## PROBLEM
Print nothing but the lines below starting at the line that holds "fuel' ip ellipsis s i" and ending at the line that holds "to run the functions on examples.", including both, each exactly as written.
------ DATA PROVIDED
(** * Cascading share retrieval and the gateway configuration of celestia-node

    Shallow embedding of
    - the cascade engine [cascadeGetters] and the [CascadeGetter] adapter of
      package [share/getters], driven by [TestCascade] and
      [TestCascadeGetter] (nodebuilder/settings.go);
    - [gateway.Config], [DefaultConfig] and [Config.Validate]
      (unnamed/part_000), with the parts of Go's [net.ParseIP] and
      [strconv.Atoi] that [Validate] relies on. *)

From Stdlib Require Import List String Ascii Arith Lia ZArith Bool.
Import ListNotations.
Open Scope string_scope.
Set Warnings "-register-all".

(** ** Go errors *)

(** The values of Go's [error] interface that occur in this package:
    strings built by [errors.New] / [fmt.Errorf], the two context errors,
    the aggregate of [errors.Join], [strconv.NumError] with its two
    sentinels, and the "no getters" failure of the cascade. *)
Inductive error : Type :=
| ErrString (msg : string)
| Canceled
| DeadlineExceeded
| Joined (errs : list error)
| NumError (Func Num : string) (Err : error)
| ErrSyntax
| ErrRange
| ErrNoGetters.

Definition newline : string := String (ascii_of_nat 10) EmptyString.
Definition dquote : string := String (ascii_of_nat 34) EmptyString.

(** [strconv.Quote]; escaping of non-printable characters is not modelled. *)
Definition Quote (s : string) : string := dquote ++ s ++ dquote.

(** [err.Error()]. A joined error prints its causes one per line. *)
Fixpoint Error (e : error) : string :=
  match e with
  | ErrString msg => msg
  | Canceled => "context canceled"
  | DeadlineExceeded => "context deadline exceeded"
  | Joined errs =>
      (fix join (l : list error) : string :=
         match l with
         | [] => ""
         | [x] => Error x
         | x :: rest => Error x ++ newline ++ join rest
         end) errs
  | NumError Func Num Err =>
      "strconv." ++ Func ++ ": parsing " ++ Quote Num ++ ": " ++ Error Err
  | ErrSyntax => "invalid syntax"
  | ErrRange => "value out of range"
  | ErrNoGetters => "no getters available"
  end.

(** [strings.Count(s, "\n")]. *)
Fixpoint count_nl (s : string) : nat :=
  match s with
  | EmptyString => 0
  | String c rest => (if Ascii.eqb c (ascii_of_nat 10) then 1 else 0) + count_nl rest
  end.

(** ** Data of the share package *)

Definition Share := list Byte.byte.

Record Root := mkRoot { RowRoots : list (list Byte.byte); ColumnRoots : list (list Byte.byte) }.

Record ExtendedDataSquare := mkEDS { eds_shares : list Share }.

(** Go's [var zero V]. *)
Class GoZero (V : Type) := zero : V.
#[export] Instance GoZero_ptr {A} : GoZero (option A) := None.
#[export] Instance GoZero_slice {A} : GoZero (list A) := [].

(** ** Contexts and getters

    A [context.Context] is observed through [ctx.Err()]: [None] while the
    context is live, [Some cause] once it is canceled or its deadline has
    passed. An operation that receives a context is a state transformer on
    this observation: it is run with [ctx.Err()] as it is when the call
    starts and hands back [ctx.Err()] as it is when the call returns, which
    records a cancellation by the caller that happens during the call. *)
Definition Context := option error.

Definition CtxOp (A : Type) := Context -> A * Context.

(** The [share.Getter] interface. [gid] is the identity of the interface
    value (the pointer the cascade holds). *)
Record Getter := mkGetter {
  gid : nat;
  GetShare : option Root -> nat -> nat -> CtxOp (Share * option error);
  GetEDS : option Root -> CtxOp (option ExtendedDataSquare * option error)
}.

(** ** The cascade engine *)

Section Cascade.
Context {V : Type} `{GoZero V}.

(** Modelled from the spec: [cascadeGetters] of share/getters/cascade.go,
    whose source is not part of this tree (only its test is). Backends are
    tried strictly in order; the first nil error wins; on an error the
    outer context's own [Err()] is queried: when it is set, that cause is
    returned alone, otherwise the error is accumulated and the next backend
    is tried; on exhaustion the accumulated errors are returned as one
    joined error, and an empty accumulator is the explicit "no getters"
    failure. Besides the result and the final context, [cascade_run]
    returns the identities of the getters it invoked, in invocation
    order. *)
Fixpoint cascade_run (get : Getter -> CtxOp (V * option error))
    (acc : list error) (getters : list Getter) (ctx : Context)
    : (V * option error) * Context * list nat :=
  match getters with
  | [] =>
      let err := match acc with [] => ErrNoGetters | _ => Joined acc end in
      ((zero, Some err), ctx, [])
  | g :: rest =>
      let '((val, getErr), ctx') := get g ctx in
      match getErr with
      | None => ((val, None), ctx', [gid g])
      | Some e =>
          match ctx' with
          | Some cause => ((zero, Some cause), ctx', [gid g])
          | None =>
              let '(res, ctx'', invoked) := cascade_run get (acc ++ [e]) rest ctx' in
              (res, ctx'', gid g :: invoked)
          end
      end
  end.

(** [cascadeGetters(ctx, getters, get)]. *)
Definition cascadeGetters (ctx : Context) (getters : list Getter)
    (get : Getter -> CtxOp (V * option error)) : (V * option error) * Context :=
  let '(res, ctx', _) := cascade_run get [] getters ctx in (res, ctx').

(** The getters a call invokes. *)
Definition invoked (ctx : Context) (getters : list Getter)
    (get : Getter -> CtxOp (V * option error)) : list nat :=
  let '(_, _, inv) := cascade_run get [] getters ctx in inv.

End Cascade.

(** Modelled from the spec: [NewCascadeGetter] and the methods of
    [CascadeGetter], each delegating to the engine with the matching
    operation. *)
Definition NewCascadeGetter (id : nat) (getters : list Getter) : Getter :=
  {| gid := id;
     GetShare := fun root row col ctx =>
       cascadeGetters ctx getters (fun g => GetShare g root row col);
     GetEDS := fun root ctx =>
       cascadeGetters ctx getters (fun g => GetEDS g root) |}.

(** ** The mocks of [TestCascade]

    Each mock answers [GetEDS] without touching the context; a [GetShare]
    call is not expected by the test and fails. *)
Definition mock (id : nat) (eds : Context -> option ExtendedDataSquare * option error) : Getter :=
  {| gid := id;
     GetShare := fun _ _ _ ctx => (([] : Share, Some (ErrString "unexpected call")), ctx);
     GetEDS := fun _ ctx => (eds ctx, ctx) |}.

Definition timeoutGetter : Getter := mock 1 (fun _ => (None, Some DeadlineExceeded)).
Definition immediateFailGetter : Getter :=
  mock 2 (fun _ => (None, Some (ErrString "second getter fails immediately"))).
Definition successGetter : Getter := mock 3 (fun _ => (None, None)).
Definition ctxGetter : Getter := mock 4 (fun ctx => (None, ctx)).

(** [get := func(ctx, get) { return get.GetEDS(ctx, nil) }]. *)
Definition getEDS (g : Getter) : CtxOp (option ExtendedDataSquare * option error) :=
  GetEDS g None.

(** A context canceled by [cancel()]. *)
Definition canceled_ctx : Context := Some Canceled.

(** ** Go's [net.ParseIP] (Go 1.19, before the switch to [netip])

    An address is a 16-byte slice, [None] is the nil [IP]. *)
Definition IP := list Z.

Definition byte_of (c : ascii) : Z := Z.of_nat (nat_of_ascii c).

(** [big = 0xFFFFFF], the bound of [dtoi] and [xtoi]. *)
Definition big : Z := 16777215.

(** [dtoi]: decimal prefix of [s]; returns number, characters consumed,
    success. [i] counts the characters already read. *)
Fixpoint dtoi_loop (s : string) (n : Z) (i : nat) : Z * nat * bool :=
  match s with
  | String c rest =>
      if (48 <=? byte_of c)%Z && (byte_of c <=? 57)%Z then
        let n' := (n * 10 + (byte_of c - 48))%Z in
        if (big <=? n')%Z then (big, i, false) else dtoi_loop rest n' (S i)
      else if Nat.eqb i 0 then (0%Z, 0, false) else (n, i, true)
  | EmptyString => if Nat.eqb i 0 then (0%Z, 0, false) else (n, i, true)
  end.

Definition dtoi (s : string) : Z * nat * bool := dtoi_loop s 0 0.

(** [xtoi]: hexadecimal prefix of [s]. *)
Fixpoint xtoi_loop (s : string) (n : Z) (i : nat) : Z * nat * bool :=
  let stop := if Nat.eqb i 0 then (0%Z, 0, false) else (n, i, true) in
  match s with
  | String c rest =>
      let b := byte_of c in
      let digit :=
        if (48 <=? b)%Z && (b <=? 57)%Z then Some (b - 48)%Z
        else if (97 <=? b)%Z && (b <=? 102)%Z then Some (b - 97 + 10)%Z
        else if (65 <=? b)%Z && (b <=? 70)%Z then Some (b - 65 + 10)%Z
        else None in
      match digit with
      | Some d =>
          let n' := (n * 16 + d)%Z in
          if (big <=? n')%Z then (0%Z, i, false) else xtoi_loop rest n' (S i)
      | None => stop
      end
  | EmptyString => stop
  end.

Definition xtoi (s : string) : Z * nat * bool := xtoi_loop s 0 0.

Definition first_is (c : ascii) (s : string) : bool :=
  match s with String c' _ => Ascii.eqb c c' | EmptyString => false end.

(** [IPv4(a, b, c, d)]: the 16-byte form with the v4-in-v6 prefix. *)
Definition IPv4 (a b c d : Z) : IP :=
  [0; 0; 0; 0; 0; 0; 0; 0; 0; 0; 255; 255; a; b; c; d]%Z.

(** The loop of [parseIPv4]: [k] octets remain, [i0] tells whether this
    is the first one; the parsed octets are returned. *)
Fixpoint parseIPv4_loop (k : nat) (i0 : bool) (s : string) : option (list Z) :=
  match k with
  | O => if String.eqb s "" then Some [] else None
  | S k' =>
      if String.eqb s "" then None else
      let s := if i0 then Some s
               else if first_is "." s then Some (substring 1 (length s - 1) s) else None in
      match s with
      | None => None
      | Some s =>
          let '(n, c, ok) := dtoi s in
          if negb ok || (255 <? n)%Z then None
          else if Nat.ltb 1 c && first_is "0" s then None
          else option_map (cons n) (parseIPv4_loop k' false (substring c (length s - c) s))
      end
  end.

Definition parseIPv4 (s : string) : option IP :=
  match parseIPv4_loop 4 true s with
  | Some [a; b; c; d] => Some (IPv4 a b c d)
  | _ => None
  end.

(** [ip[j] = v] on a slice of length 16. *)
Fixpoint set_nth (l : list Z) (j : nat) (v : Z) : list Z :=
  match l, j with
  | [], _ => []
  | _ :: t, O => v :: t
  | x :: t, S j' => x :: set_nth t j' v
  end.

(** One step of the hex-group loop of [parseIPv6]. The state is
    [(ip, ellipsis, s, i)], [ellipsis = None] standing for [-1]. The
    result is [None] for [return nil], [inl st] to go round again and
    [inr st] for [break]. *)
Definition parseIPv6_step (ip : IP) (ellipsis : option nat) (s : string) (i : nat)
    : option ((IP * option nat * string * nat) + (IP * option nat * string * nat)) :=
  let '(n, c, ok) := xtoi s in
  if negb ok || (65535 <? n)%Z then None
  else if Nat.ltb c (length s) && first_is "." (substring c 1 s) then
    if (match ellipsis with None => true | Some _ => false end) && negb (Nat.eqb i 12) then None
    else if Nat.ltb 16 (i + 4) then None
    else match parseIPv4 s with
         | None => None
         | Some ip4 =>
             let ip := set_nth ip i (nth 12 ip4 0%Z) in
             let ip := set_nth ip (i + 1) (nth 13 ip4 0%Z) in
             let ip := set_nth ip (i + 2) (nth 14 ip4 0%Z) in
             let ip := set_nth ip (i + 3) (nth 15 ip4 0%Z) in
             Some (inr (ip, ellipsis, "", i + 4))
         end
  else
    let ip := set_nth ip i (Z.shiftr n 8 mod 256)%Z in
    let ip := set_nth ip (i + 1) (n mod 256)%Z in
    let i := i + 2 in
    let s := substring c (length s - c) s in
    if String.eqb s "" then Some (inr (ip, ellipsis, s, i))
    else if negb (first_is ":" s) || Nat.eqb (length s) 1 then None
    else
      let s := substring 1 (length s - 1) s in
      if first_is ":" s then
        match ellipsis with
        | Some _ => None
        | None =>
            let s := substring 1 (length s - 1) s in
            if String.eqb s "" then Some (inr (ip, Some i, s, i))
            else Some (inl (ip, Some i, s, i))
        end
      else Some (inl (ip, ellipsis, s, i)).

(** [for i < IPv6len { ... }]: every round adds at least 2 to [i], so 8
    rounds of fuel reach the bound. *)
Fixpoint parseIPv6_loop (fuel : nat) (ip : IP) (ellipsis : option nat) (s : string) (i : nat)
    : option (IP * option nat * string * nat) :=
  if Nat.leb 16 i then Some (ip, ellipsis, s, i) else
  match fuel with
  | O => Some (ip, ellipsis, s, i)
  | S fuel' =>
      match parseIPv6_step ip ellipsis s i with
      | None => None
      | Some (inr st) => Some st
      | Some (inl (ip, ellipsis, s, i)) => parseIPv6_loop fuel' ip ellipsis s i
      end
  end.
(** * Analytics pipeline of the SaaS analytics dashboard

    A shallow embedding of the CSV ingestion helpers ([lib/csv/parser] and
    the row validator [lib/csv/validation]), of the anomaly detector
    ([lib/analytics/anomaly-detection]), of the chart queries and the
    compute-and-persist aggregation path ([lib/analytics/aggregation]), of
    the upsert of [lib/db/queries], and of the two server actions that
    drive them ([uploadCSVAction], [detectAnomaliesAction]), followed by
    the properties stated about them.

    Conventions.
    - JavaScript strings are [string]s holding the UTF-8 bytes of the text.
      The white space class is ECMAScript's; the case mapping is the ASCII
      one: none of the literals the code compares against contains a letter
      that a non-ASCII character lowers to, so the comparisons agree with
      the Unicode ones.
    - The built-ins [Number(..)], [isNaN] and [Date] parsing belong to the
      JavaScript engine, not to the repository: the CSV functions are
      written over a [Runtime] interface, and every theorem about them
      holds for every runtime.  [RefRuntime] is one concrete runtime, used
      to run the functions on examples.
    - A valid [Date] is its time value, in milliseconds since the epoch.
    - The anomaly detector comes twice.  [Detector] has its numbers as the
      IEEE 754 doubles they are at run time: arithmetic rounds, a quotient
      by zero is an infinity or [NaN], and a comparison with [NaN] fails;
      [Math.sqrt] and [Math.pow] belong to the engine and are an [Engine]
      interface, with the correctly rounded ones as reference.  What the
      passes flag, with which bounds and severities, and what is written
      is stated there.  [Anomaly] has the same functions over the real
      numbers ([R]), without rounding: it carries the properties that do
      not turn on it, the merge by timestamp, the order of the quartiles,
      and the sign and monotony of what the severity is computed from.
    - SQL [NUMERIC]s in the aggregator are exact, and taken as reals.
    - Tables of the store are lists of rows, threaded through the functions
      that insert into them; columns the database fills in by itself
      ([id], [created_at], [computed_at], [processed_at]) are left out.
    - The actions take what their environment decides as arguments: the
      membership found for the caller, the outcome of [Papa.parse], the
      clock, the identifier given to a new file, and the database's verdict
      on a row it is asked to insert.  The database is reachable: an
      insert fails only where the database refuses the row, and a refused
      insert raises, which ends the loop it is in. *)

From Stdlib Require Import String Ascii List ZArith QArith Reals Lra Lia Bool.
From Stdlib Require Import Permutation DecimalString Sorted.
From Stdlib Require Floats.
From stdpp Require Import gmap strings.
Import ListNotations.

Local Open Scope string_scope.
Local Open Scope list_scope.

(* ================================================================== *)
(** * JavaScript string primitives *)
(* ================================================================== *)

Module JS.

Definition isUpper (c : ascii) : bool :=
  let n := nat_of_ascii c in Nat.leb 65 n && Nat.leb n 90.

Definition lowerChar (c : ascii) : ascii :=
  if isUpper c then ascii_of_nat (nat_of_ascii c + 32) else c.

(** [s.toLowerCase()] *)
Fixpoint toLowerCase (s : string) : string :=
  match s with
  | EmptyString => EmptyString
  | String c s' => String (lowerChar c) (toLowerCase s')
  end.

(** The white space [trim] strips is ECMAScript's [WhiteSpace] and
    [LineTerminator]: TAB, LF, VT, FF, CR and SP, which are one byte long,
    and the code points beyond ASCII, given here by their UTF-8 bytes. *)
Definition isWhiteSpace (c : ascii) : bool :=
  let n := nat_of_ascii c in
  (Nat.leb 9 n && Nat.leb n 13) || Nat.eqb n 32.

(** U+00A0 (no-break space) *)
Definition isWhiteSpace2 (c1 c2 : ascii) : bool :=
  Nat.eqb (nat_of_ascii c1) 194 && Nat.eqb (nat_of_ascii c2) 160.

(** U+1680, U+2000 to U+200A, U+2028, U+2029, U+202F, U+205F, U+3000 and
    U+FEFF *)
Definition isWhiteSpace3 (c1 c2 c3 : ascii) : bool :=
  let n1 := nat_of_ascii c1 in
  let n2 := nat_of_ascii c2 in
  let n3 := nat_of_ascii c3 in
  (Nat.eqb n1 225 && Nat.eqb n2 154 && Nat.eqb n3 128)
  || (Nat.eqb n1 226 && Nat.eqb n2 128
      && ((Nat.leb 128 n3 && Nat.leb n3 138) || Nat.eqb n3 168 || Nat.eqb n3 169
          || Nat.eqb n3 175))
  || (Nat.eqb n1 226 && Nat.eqb n2 129 && Nat.eqb n3 159)
  || (Nat.eqb n1 227 && Nat.eqb n2 128 && Nat.eqb n3 128)
  || (Nat.eqb n1 239 && Nat.eqb n2 187 && Nat.eqb n3 191).

(** Drops the leading characters that one of three tests recognises, on
    one, two or three bytes. *)
Fixpoint dropLeading (one : ascii -> bool) (two : ascii -> ascii -> bool)
    (three : ascii -> ascii -> ascii -> bool) (s : string) : string :=
  match s with
  | EmptyString => EmptyString
  | String c1 s1 =>
      if one c1 then dropLeading one two three s1
      else
        match s1 with
        | EmptyString => s
        | String c2 s2 =>
            if two c1 c2 then dropLeading one two three s2
            else
              match s2 with
              | EmptyString => s
              | String c3 s3 =>
                  if three c1 c2 c3 then dropLeading one two three s3 else s
              end
        end
  end.

Definition reverse (s : string) : string :=
  string_of_list_ascii (List.rev (list_ascii_of_string s)).

Definition trimStart (s : string) : string :=
  dropLeading isWhiteSpace isWhiteSpace2 isWhiteSpace3 s.

(** The trailing white space is the leading white space of the reversed
    text, its bytes read backwards. *)
Definition trimEnd (s : string) : string :=
  reverse (dropLeading isWhiteSpace (fun c2 c1 => isWhiteSpace2 c1 c2)
             (fun c3 c2 c1 => isWhiteSpace3 c1 c2 c3) (reverse s)).

(** [s.trim()] *)
Definition trim (s : string) : string := trimEnd (trimStart s).

(** [s.includes(p)] *)
Fixpoint includes (s p : string) : bool :=
  String.prefix p s ||
  match s with
  | EmptyString => false
  | String _ s' => includes s' p
  end.

(** [xs.includes(x)] on an array of strings *)
Definition arrayIncludes (xs : list string) (x : string) : bool :=
  existsb (String.eqb x) xs.

(** [xs.join(sep)] *)
Fixpoint join (sep : string) (xs : list string) : string :=
  match xs with
  | [] => ""
  | [x] => x
  | x :: rest => x ++ sep ++ join sep rest
  end.

(** Decimal rendering of a natural number, as in a template literal. *)
Definition ofNat (n : nat) : string := NilEmpty.string_of_uint (Nat.to_uint n).

(** The regular expressions of the code are sequences of [\d] and literal
    characters, anchored at the start and possibly at the end. *)
Inductive RxItem := Digit | Lit (c : ascii).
------------
## RESULT OF THE EXERCISE
      | Some (inl (ip, ellipsis, s, i)) => parseIPv6_loop fuel' ip ellipsis s i
      end
  end.
(** * Analytics pipeline of the SaaS analytics dashboard

    A shallow embedding of the CSV ingestion helpers ([lib/csv/parser] and
    the row validator [lib/csv/validation]), of the anomaly detector
    ([lib/analytics/anomaly-detection]), of the chart queries and the
    compute-and-persist aggregation path ([lib/analytics/aggregation]), of
    the upsert of [lib/db/queries], and of the two server actions that
    drive them ([uploadCSVAction], [detectAnomaliesAction]), followed by
    the properties stated about them.

    Conventions.
    - JavaScript strings are [string]s holding the UTF-8 bytes of the text.
      The white space class is ECMAScript's; the case mapping is the ASCII
      one: none of the literals the code compares against contains a letter
      that a non-ASCII character lowers to, so the comparisons agree with
      the Unicode ones.
    - The built-ins [Number(..)], [isNaN] and [Date] parsing belong to the
      JavaScript engine, not to the repository: the CSV functions are
      written over a [Runtime] interface, and every theorem about them
      holds for every runtime.  [RefRuntime] is one concrete runtime, used
      to run the functions on examples.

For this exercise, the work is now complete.